I could say I think Kansas’ new Secretary of State either doesn’t understand numbers or is a liar, but that presumes it’s not possible to be both. I don’t need to go into much detail about the man, because even if you live outside Kansas it’s likely you have heard of Kris Kobach, especially if you happen to live in one of the places on the verge of bankruptcy as a result of adopting his unconstitutional anti-immigration legislation.
Kansas Secretary of State Kris Kobach told legislators Monday that election fraud is far more widespread in the state than previously thought, but a critic of his bill on the subject sharpened her attacks over what she sees as its potential to suppress turnout among minorities.
Kobach released a report that his office has received 59 reports of alleged irregularities involving at least 221 ballots since 1997 — twice as many as documented by an internal report three years ago. And he suggested those reports represent perhaps only 10 percent of what’s actually occurred.
“It must be made clear that this report significantly understates the incidence of election fraud in Kansas,” the Republican Kobach told the House Elections Committee during its first hearing on his bill.
The measure would require voters to show photo identification at the polls, and people who register to vote for the first time in Kansas would have to provide proof of their citizenship. The bill also would increase penalties for election crimes and allow the secretary of state’s office to prosecute cases, along with the attorney general’s office and count prosecutors.
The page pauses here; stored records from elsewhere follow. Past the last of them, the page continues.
(** ** [_dl_try_allocate_static_tls] *)
Definition NO_TLS_OFFSET : Z := 0.
Definition FORCED_DYNAMIC_TLS_OFFSET : Z := 2 ^ 64 - 1.

Section Surplus.
Context (TLS_TCB_SIZE : Z).

(** The decision: the new area and offset, or failure. *)
Definition static_tls_alloc (ta : tls_area) (l : tlsinfo) (optional : bool) : res (option (tls_area * Z)) :=
  if (tl_offset l =? FORCED_DYNAMIC_TLS_OFFSET) || (ta_align ta <? tl_align l) then mret None
  else
    let freebytes := u64 (ta_size ta - ta_used ta) in
    if freebytes <? TLS_TCB_SIZE then mret None
    else
      let freebytes := freebytes - TLS_TCB_SIZE in
      let blsize := u64 (tl_blocksize l + tl_firstbyte_offset l) in
      if freebytes <? blsize then mret None
      else if tl_align l =? 0 then Undef
      else
        let n := (freebytes - blsize) / tl_align l in
        let use := u64 (freebytes - n * tl_align l - tl_firstbyte_offset l) in
        if optional && (ta_optional ta <? use) then mret None
        else
          let opt := if optional then ta_optional ta - use else ta_optional ta in
          let offset := u64 (ta_used ta + use) in
          mret (Some (mkArea (ta_size ta) offset (ta_align ta) opt, offset)).

(** What initialises the block in the running threads, when the object is already relocated. *)
Context (dl_init_static_tls : mapid -> world -> world).

Definition set_need_tls_init (m : link_map) : link_map :=
  let t := l_tls m in
  set_tls (mkTls (tl_blocksize t) (tl_align t) (tl_firstbyte_offset t) (tl_offset t) (tl_modid t) true) m.

Definition _dl_try_allocate_static_tls (m : mapid) (optional : bool) : M world Z :=
  lm ← get_map m;
  ta ← gets w_area;
  r ← lift (static_tls_alloc ta (l_tls lm) optional);
  match r with
  | None => mret (-1)
  | Some (ta', off) =>
      modify (set_area ta');;
      modify (with_map m (fun lm => set_tls (set_tls_offset off (l_tls lm)) lm));;
      real ← get_map (l_real lm);
      (if l_relocated real then modify (dl_init_static_tls m)
       else modify (with_map m set_need_tls_init));;
      mret 0
  end.
(* ===== verification/Reloc.v ===== *)
(** * Relocation processing

    [get_dynsymtab_and_count_from_link_map] and [resolve_map] of
    [elf/dl-reloc.c], with the placeholder logic of PLaTypus, and
    [elf_machine_rela] of [sysdeps/x86_64/dl-machine.h], with the relocation
    types PLaTypus adds.  Diagnostic output is not modelled. *)

From S2P Require Import Prelude LinkMap SymHash UniqueSym Lookup TlsOffset.

(** ** Memory: bytes, little endian *)
Fixpoint load (n : nat) (a : Z) (m : gmap Z Z) : res Z :=
  match n with
  | O => Ok 0
  | S n' => b ← res_of_option (m !! a); r ← load n' (a + 1) m; mret (b + 256 * r)
  end.

Fixpoint store (n : nat) (a v : Z) (m : gmap Z Z) : res (gmap Z Z) :=
  match n with
  | O => Ok m
  | S n' =>
      match m !! a with
      | None => Undef
      | Some _ => store n' (a + 1) (v / 256) (<[a := v mod 256]> m)
      end
  end.

(** [memcpy] of [n] bytes between areas that do not overlap. *)
Fixpoint copy (n : nat) (dst src : Z) (m : gmap Z Z) : res (gmap Z Z) :=
  match n with
  | O => Ok m
  | S n' => b ← load 1 src m; m' ← store 1 dst b m; copy n' (dst + 1) (src + 1) m'
  end.

Definition mem_load (n : nat) (a : Z) : M world Z := fun w => lift (load n a (w_mem w)) w.
Definition mem_store (n : nat) (a v : Z) : M world unit := fun w =>
  (m ← lift (store n a v (w_mem w)); modify (set_mem m)) w.
Definition mem_copy (n : nat) (dst src : Z) : M world unit := fun w =>
  (m ← lift (copy n dst src (w_mem w)); modify (set_mem m)) w.

(** ** Counting the dynamic symbols *)

(** [for (i = 0; i < nbuckets; i++) if (buckets[i] > max_sym) max_sym = buckets[i];] *)
Fixpoint max_bucket (n : nat) (buckets : list Z) (max_sym : Z) {struct n} : res Z :=
  match n with
  | O => Ok max_sym
  | S n' =>
      match buckets with
      | [] => Undef
      | b :: buckets' => max_bucket n' buckets' (if max_sym <? b then b else max_sym)
      end
  end.

(** [for (idx = ...; ; ++idx) if (chains[idx] & 1) ...]: the scan has no bound of
    its own; it ends with the section at the latest. *)
Fixpoint last_of_chain (fuel : nat) (chains : list Z) (idx : Z) : res Z :=
  match fuel with
  | O => Diverge
  | S fuel =>
      c ← rd chains idx;
      if Z.land c 1 =? 0 then last_of_chain fuel chains (u32 (idx + 1)) else Ok idx
  end.

Definition get_dynsymtab_and_count_from_link_map (sysv gnu : option (list Z)) : res Z :=
  match sysv with
  | Some hashtab => rd hashtab 1
  | None =>
      match gnu with
      | None => Ok 0
      | Some gnu =>
          nbuckets ← rd gnu 0;
          symoffset ← rd gnu 1;
          bloom ← rd gnu 2;
          let buckets := drop (Z.to_nat (4 + 2 * bloom)) gnu in
          max_sym ← max_bucket (Z.to_nat nbuckets) buckets 0;
          let chains := drop (Z.to_nat nbuckets) buckets in
          if max_sym <? symoffset then Ok symoffset
          else
            idx ← last_of_chain (S (length gnu)) chains (max_sym - symoffset);
            mret (u32 (symoffset + idx + 1))
      end
  end.

(** ** [resolve_map] *)
Definition R_X86_64_NONE : Z := 0.
Definition R_X86_64_64 : Z := 1.
Definition R_X86_64_PC32 : Z := 2.
Definition R_X86_64_COPY : Z := 5.
Definition R_X86_64_GLOB_DAT : Z := 6.
Definition R_X86_64_JUMP_SLOT : Z := 7.
Definition R_X86_64_RELATIVE : Z := 8.
Definition R_X86_64_32 : Z := 10.
Definition R_X86_64_DTPMOD64 : Z := 16.
Definition R_X86_64_DTPOFF64 : Z := 17.
Definition R_X86_64_TPOFF64 : Z := 18.
Definition R_X86_64_SIZE32 : Z := 32.
Definition R_X86_64_SIZE64 : Z := 33.
Definition R_X86_64_TLSDESC : Z := 36.
Definition R_X86_64_IRELATIVE : Z := 37.
Definition R_X86_64_RELATIVE64 : Z := 38.
Definition R_X86_64_EXPERIMENT : Z := 1337.
Definition R_X86_64_ORMASK : Z := 1338.
Definition R_X86_64_ANDMASK : Z := 1339.
Definition R_X86_64_CALLBACK_TABLE : Z := 1340.
Definition R_X86_64_CALLBACK_MAYBE : Z := 1341.
Definition R_X86_64_DSO_BASE : Z := 1342.

Definition elf_machine_type_class (type : Z) : Z :=
  Z.lor
    (if (type =? R_X86_64_JUMP_SLOT) || (type =? R_X86_64_DTPMOD64) || (type =? R_X86_64_DTPOFF64)
        || (type =? R_X86_64_TPOFF64) || (type =? R_X86_64_TLSDESC)
     then ELF_RTYPE_CLASS_PLT else 0)
    (if type =? R_X86_64_COPY then ELF_RTYPE_CLASS_COPY else 0).

(** ["placeholder"], the character ['0' + n], an underscore. *)
Definition placeholder_prefix (n : Z) : string :=
  "placeholder" +:+ String (Ascii.ascii_of_nat (Z.to_nat (u8 (48 + n)))) "_".

(** [strncpy (dst, src, 47); dst[47] = 0] *)
Definition clip47 (s : string) : string := str_take 47 s.
(* ===== verification/RelocSpec.v ===== *)
(** * What relocation guarantees

    The memory operations, the count of the dynamic symbols, the mask
    relocations of PLaTypus, and the placeholder table: its invariant, how an
    entry is made, and which placeholders can be used. *)

From S2P Require Import Prelude Mask ElfHash LinkMap SymHash SymHashSpec UniqueSym Lookup LookupSpec TlsOffset Reloc.

(** ** Memory *)
Lemma store_other n : forall a v m m' b,
  store n a v m = Ok m' -> b < a \/ a + Z.of_nat n <= b -> m' !! b = m !! b.
Proof.
  induction n as [|n IH]; intros a v m m' b; cbn [store]; [intros [= <-]; done|].
  destruct (m !! a) as [x|]; [|done]. intros H Hb.
  rewrite (IH _ _ _ _ b H) by lia. apply lookup_insert_ne. lia.
Qed.

(** A word that was stored is read back, up to its width. *)
Lemma store_load n : forall a v m m',
  store n a v m = Ok m' -> load n a m' = Ok (v mod 256 ^ Z.of_nat n).
Proof.
  induction n as [|n IH]; intros a v m m'; cbn [store load].
  - intros [= <-]. by rewrite Z.mod_1_r.
  - destruct (m !! a) as [x|]; [|done]. intros H.
    rewrite (store_other _ _ _ _ _ a H), lookup_insert_eq by lia. cbn [res_of_option mbind res_bind].
    rewrite (IH _ _ _ _ H). cbn [mbind res_bind mret res_ret]. f_equal.
    rewrite Nat2Z.inj_succ, Z.pow_succ_r by lia.
    by rewrite Z.rem_mul_r by lia.
Qed.
Lemma rewrite_entries v es : forall w, Forall (plt_entry v (w_mem w)) es -> StronglySorted entries_apart es ->
  exists m, seqM (rewrite_entry E la ent) es w = Ret tt (set_mem m w) /\
    (forall e, e ∈ es -> (rewritable (branch_start e) (v e) -> branches m (branch_start e) (v e)) /\
       (~ rewritable (branch_start e) (v e) -> forall a, slot_of e a -> m !! a = w_mem w !! a)) /\
    (forall a, (forall e, e ∈ es -> ~ slot_of e a) -> m !! a = w_mem w !! a).
Proof.
  induction es as [|e es IH]; intros w Hes Hap; cbn [seqM].
  - exists (w_mem w). rewrite set_mem_same. split; [done|]. split; [|done]. intros e He. by apply elem_of_nil in He.
  - apply Forall_cons in Hes as [[P1 P2 P3 P4 P5] Hes]. apply StronglySorted_inv in Hap as [Hap Hae].
    destruct (rewrite_entry_spec e w (v e)) as (m1 & H1 & W1 & Y1 & N1); [done|lia|done|done|done|].
    destruct (IH (set_mem m1 w)) as (m & H2 & Y2 & O2); [|done|].
    { rewrite set_mem_mem. rewrite Forall_forall in Hes, Hae |- *. intros e' He'.
      apply (plt_entry_frame v (w_mem w) m1 e e'); [by apply Hae|done|by apply Hes]. }
    rewrite set_mem_mem in Y2, O2. rewrite set_mem_set in H2. rewrite Forall_forall in Hae.
    assert (Hold : forall a, slot_of e a -> m !! a = m1 !! a).
    { intros a Ha. apply O2. intros e' He' Ha'. destruct (Hae e' He') as [Hd _]. by apply (Hd a). }
    exists m. split; [by rewrite (M_bind_step _ _ _ tt (set_mem m1 w))|]. split.
    + intros e' [->|He']%elem_of_cons.
      * split; [intros Hr; apply (branches_frame m1), Y1, Hr; intros a Ha; apply Hold; unfold slot_of; lia|].
        intros Hr a Ha. rewrite Hold by done. by rewrite (N1 Hr).
      * destruct (Y2 e' He') as [Y N]. split; [done|]. intros Hr a Ha. rewrite (N Hr a Ha). apply (proj1 W1).
        destruct (Hae e' He') as [Hd _]. specialize (Hd a). unfold slot_of in *. lia.
    + intros a Ha. rewrite O2 by (intros e' He'; apply Ha; by right). apply (proj1 W1).
      specialize (Ha e ltac:(by left)). unfold slot_of in Ha. lia.
Qed.

Lemma rewrite_loop_spec n : forall es r w, rela_table E r es -> (length es <= n)%nat ->
  rewrite_loop E n la ent r (r + SIZEOF_RELA * Z.of_nat (length es)) w =
  seqM (rewrite_entry E la ent) (filter (fun e => r_type e = R_X86_64_JUMP_SLOT) es) w.
Proof.
  induction n as [|n IH]; intros es r w Ht Hn; destruct es as [|e es]; cbn [length] in *; try lia;
    cbn [rewrite_loop]; (rewrite (proj2 (Z.ltb_ge _ _)) by (unfold SIZEOF_RELA; lia)) ||
                      (rewrite (proj2 (Z.ltb_lt _ _)) by (unfold SIZEOF_RELA; lia)); try done.
  apply rela_table_cons in Ht as [He Ht]. rewrite (M_bind_step _ _ _ e w) by (by rewrite He).
  replace (r + SIZEOF_RELA * Z.of_nat (S (length es))) with (r + SIZEOF_RELA + SIZEOF_RELA * Z.of_nat (length es))
    by (unfold SIZEOF_RELA; lia).
  rewrite filter_cons. destruct (Z.eqb_spec (r_type e) R_X86_64_JUMP_SLOT) as [Hj|Hj].
  - rewrite decide_True by done. cbn [seqM when]. apply M_bind_ext. intros _ w'. apply IH; [done|lia].
  - rewrite decide_False by done. apply IH; [done|lia].
Qed.
End Plt.

(** C16. Rewriting the PLT keeps where calls go: every entry whose target can be reached by a
    direct branch (or by [jmpabs], if the processor has it) becomes a branch to the
    address its GOT slot holds, every other entry stays as it is, and no byte outside
    the entries changes. *)
Theorem plt_rewrite_faithful E mid map k start es v w :
  w_maps w !! mid = Some map -> 0 <= k < 64 ->
  d_x86_pltent (e_info E mid) = Some (2 ^ k) -> d_jmprel (e_info E mid) = Some start ->
  d_pltrelsz (e_info E mid) = Some (SIZEOF_RELA * Z.of_nat (length es)) -> rela_table E start es ->
  let jumps := filter (fun e => r_type e = R_X86_64_JUMP_SLOT) es in
  let la := l_addr map in
  Forall (plt_entry E la k v (w_mem w)) jumps -> StronglySorted (entries_apart E la k) jumps ->
  exists m, x86_64_rewrite_plt E mid w = Ret tt (set_mem m w) /\
    (forall e, e ∈ jumps -> let b := branch_start E la k e in
       (fits b (v e) \/ e_plt_rewrite E = plt_rewrite_jmpabs -> branches m b (v e)) /\
       (~ fits b (v e) -> e_plt_rewrite E <> plt_rewrite_jmpabs -> forall a, slot_of E la k e a -> m !! a = w_mem w !! a)) /\
    (forall a, (forall e, e ∈ jumps -> ~ slot_of E la k e a) -> m !! a = w_mem w !! a).
Proof.
  intros Hmap Hk Hent Hj Hsz Ht jumps la Hes Hap.
  destruct (rewrite_entries E la k Hk v jumps w Hes Hap) as (m & Hrun & Hy & Ho).
  exists m. split; [|split; [|done]].
  - unfold x86_64_rewrite_plt. rewrite Hent, Hj, Hsz. rewrite (M_bind_step _ _ _ map w) by (unfold get_map; by rewrite Hmap).
    cbn [res_of_option]. rewrite !(M_bind_step (lift (Ok _)) _ w _ w) by done. rewrite rewrite_loop_spec; [done|done|].
    unfold count. replace (SIZEOF_RELA * Z.of_nat (length es) + SIZEOF_RELA - 1) with (23 + Z.of_nat (length es) * SIZEOF_RELA)
      by (unfold SIZEOF_RELA; lia). rewrite Z.div_add by done. change (23 / SIZEOF_RELA) with 0. rewrite Z.add_0_l, Nat2Z.id. lia.
  - intros e He b. destruct (Hy e He) as [Y N]. rewrite Forall_forall in Hes. destruct (Hes e He) as [_ Hroom _ _ _].
    fold b in Y, N, Hroom. unfold rewritable in Y, N. destruct (decide (fits b (v e))) as [Hf|Hf].
    + split; [intros _; apply Y; left; split; [done|lia]|done].
    + split; [intros [?|?]; [done|]; apply Y; right; split; [done|]; split; [done|lia]|]. intros _ Hne. apply N. intros [[? _]|(_ & ? & _)]; done.
Qed.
Kobach wants to require all voters to present identification to be able to vote. He wants to do this because, he says, voter fraud is a huge problem in Kansas. He ran his entire campaign on the single issue of stopping voter fraud. So, it may seem reasonable to assume this is just a guy who wants to ensure elections are fair, and what does it really matter to me–white, middle-ish class–if I have to show an ID when I vote?
Well, even a brief look at the linked articles above should be enough proof Kobach doesn’t give the slightest shit about voter fraud. His own numbers, produced by his office and given to the press, also show him to be full of shit. Again, here is what he says: There are “59 reports of alleged irregularities involving at least 221 ballots since 1997,” and “those reports represent perhaps only 10 percent of what’s actually occurred.”
That might sound bad (possibly 2200 cases of voter fraud!) except for this: For all intents and purposes, those numbers mean nothing.
First, by going to the Secretary of State’s own website, one can easily find the election results and statistics from every statewide election since 1980. From there, one can do what I did this morning: Addition. Totaling all the votes in every general election since 1998 along with the primaries during Presidential election years (I didn’t count all the primaries) I came up with a (probably very rough) total cast ballot count for the time period of 8,552,726.
Eight million, five hundred thousand, seven hundred and twenty six ballots cast between 1998 and 2010. (And that’s probably a very low count–lots of primaries left out, and no local elections. It’s possible the total is closer to ten million.) That makes 221 ballots (or even 2210, if we use the where-the-fuck-did-he-come-up-with-that “only ten percent” figure) out of over 8.5 million that are allegedly suspicious. Keep that in mind–these aren’t proven fraudulent votes, just possibilities.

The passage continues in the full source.